Nie udało mi się kupić tych kabli, nigdzie ich nie ma w zakładach w których przewijają silniki nie wiedzieli nawet gdzie można takie kable kupić, w hurtowniach elektrycznych też niestety nie mieli, także będę starał się reanimować ten stary kabel, mam nadzieję że się uda.
 
 
ms-kola 
Kola


Motocykl: VT700C 85
Wiek: 51
Dołączył: 12 Wrz 2009
Posty: 293
Skąd: Warszawa
Wysłany: 2011-05-19, 15:18   

ta plecionka na tych kablach nie ma nic wspolnego z działaniem przeciwzakłóceniowym. Jej zadanie to ochrona kabla przed przetarciami, olejem i wysoka temperaturą. Kup te z włókna szkalnego co znalazłeś gdzieś tam i całość wsuń w jedną większą i będzie ok. Zadaniem tych plecionek jest ochrona kabli prze uszkodzeniami. a kabel możesz dac normalny, byle jego fabryczna izolacja była odporna na temperature i olej. Takie pojedyńcze wsuń w te włókno szklane i z głowy :-)
_________________
jeździć możesz wolno... ale myśleć musisz szybko...
 
 
 
Duch
[Usunięty]

Wysłany: 2011-05-19, 21:28   

Wziąłem się jeszcze raz za stary kabel, pożyczyłem lepszą lutownice i tym razem bez problemu udało się nią polutować, jednak nie ma to jak porządna lutownica i gruba cyna z kalafonią :)
 
 
ms-kola 
Kola


Motocykl: VT700C 85
Wiek: 51
Dołączył: 12 Wrz 2009
Posty: 293
Skąd: Warszawa
Wysłany: 2011-05-19, 22:23   

Duch napisał/a:
nie ma to jak porządna lutownica i gruba cyna z kalafonią :)


no ba.... :mrgreen:
_________________
jeździć możesz wolno... ale myśleć musisz szybko...
 
 
 
Duch
[Usunięty]

Wysłany: 2011-05-24, 03:17   

Prace zakończone, więc opiszę co i jak, usterki:

padło ładowanie ( zwarcie uzwojenia alternatora do masy)
spalił się przekaźnik rozrusznika
padło sprzęgiełko rozrusznika ( zaczęło bardzo przepuszczać )
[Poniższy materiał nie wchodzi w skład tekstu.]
(** X22.  Without a mesh group the effect returns at once and leaves the refs as
    they are; with one, a rasterization that has no drawing context makes
    it store an empty particle list and create no mesh, without an error,
    after which no frame writes a matrix. *)
Theorem rasterization_failure_builds_nothing
    (uploadedTextures : list string) (random : nat -> R) (w : Refs) :
  (meshGroup w = false ->
   forall ctx, textureEffect uploadedTextures ctx random w = Returned w)
  /\ (meshGroup w = true ->
      exists w' : Refs,
        textureEffect uploadedTextures None random w = Returned w'
        /\ particles (state w') = []
        /\ meshes w' = []
        /\ forall (g : HandGesture) (now c : R),
             writesOf g now (state w') c (meshes w') = []).
Proof.
  split.
  - intros Hgroup ctx. unfold textureEffect, rebuild. now rewrite Hgroup.
  - intros Hgroup. unfold textureEffect, rebuild, distributeParticles.
    rewrite Hgroup. cbn [negb generateRawParticlePositions distribute].
    eexists. split; [reflexivity|]. cbn [state particles meshes].
    rewrite empty_groups_no_mesh. split; [reflexivity|].
    split; [reflexivity|]. intros g now c. rewrite writesOf_eq.
    reflexivity.
Qed.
Alternator przewinięty ( wysłałem do gościa z Suwałk ) przyszedł zrobiony ale bez przylutowanego kabla łączącego cewkę z regulatorem, po męczarniach z lutowaniem tego kabla do cewki, udało się, przy okazji wymieniłem konektorki w kostce łączącej z regulatorem by połączenie było bez zarzutu, rezultat jest taki że na wolnych mam 14,2 V ładowania i kostka się nie grzeje, czyli ładowanie jest ok :)

Przekaźnik rozrusznika kupiłem używany (oryginalny) od kolegi z forum i jest ok ( za co wielkie dzięki), w moim całkowicie spaliły się styki i przestał działać.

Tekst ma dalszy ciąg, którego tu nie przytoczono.